Blog Links (“Blinks” if you will) August 13/13

  • I’m reading Owen Anderson’s book, The Natural Moral Law, The Good After Modernity, which recently came out in the much cheaper paperback form. So far it is excellent (I’m about half-way through). He’s careful and clear in his overview of how beliefs about the good have changed with epistemological and metaphysical beliefs over ancient, modern, and post-modern times. I’m looking forward to reading his own version of what the natural moral law is near the end of the book.
  • I’m also reading Michael Huemer’s book, The Problem of Political Authority: An Examination of the Right to Coerce and the Duty to Obey. It is also excellent and one of the best books I’ve ever read. Huemer begins with common sense morality and ethical intuitionism and shows how political authority is inconsistent with them. Huemer has an earlier book defending ethical intuitionism. I haven’t read it and I’m not an ethical intuitionist. Which means that The Problem of Political Authority to me is a brilliant rhetorical device rather than a sound justification. People already believe that government is unjust based on the moral beliefs they already have. There also might be overlap between ethical intuitionism and the correct moral philosophy from which Huemer’s book can derive problems for political authority.
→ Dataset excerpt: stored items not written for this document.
Lemma marker_color_random_witness :
  exists vs, generateVenues grey_stream [] defaultCenter (mkWorld 0 0) = (Ok vs, mkWorld (80 + 0) 0) /\
             length vs = 20%nat /\ Forall (color_drawn grey_stream) vs.
Proof. exact (marker_color_random grey_stream [] defaultCenter (mkWorld 0 0)). Defined.

Definition grey_venues : list EVenue :=
  match generateVenues grey_stream [] defaultCenter (mkWorld 0 0) with (Ok vs, _) => vs | _ => [] end.

(** With that stream every marker has an affinity of 90 and is drawn
    grey, the color of an affinity below 25. *)
Lemma grey_at_90 :
  length grey_venues = 20%nat /\
  Forall (fun v => e_color v = "#95a5a6" /\ Binary64.gtb (e_affinity v) (Binary64.of_Z 75) = true) grey_venues.
Proof. vm_compute. split; [reflexivity|repeat constructor]. Qed.

End Enhanced3D.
  • Bryan Caplan reports a new financial service Upstart, which makes human capital contracts. Individuals raise money from investors in exchange for a fixed % return on future income. It was very well thought out.
  • Robin Hanson connects inequality talk to evolution. I find his story kind of weak, but he asks an important question, why is so little concern expressed about all the other sorts of inequality?
  • Someone I know on Facebook is worried about Colony Collapse Disorder a.k.a. the Beepocolypse; basically the bees are dying and the results are going to be catastrophic. My meta-analysis is that world-wide catastrophes are too rare to be predictable, but if we want to get substantive, here’s some economic counter-evidence.
  • Bryan Caplan’s Ideological Touring Test is on Wikipedia. Here is Bryan’s description of it. The idea is brilliant; can ideologues on one side convincingly argue for the other side? I wish more writers would give it a shot. I might attempt to convincingly argue as an atheist or liberal / conservative some time.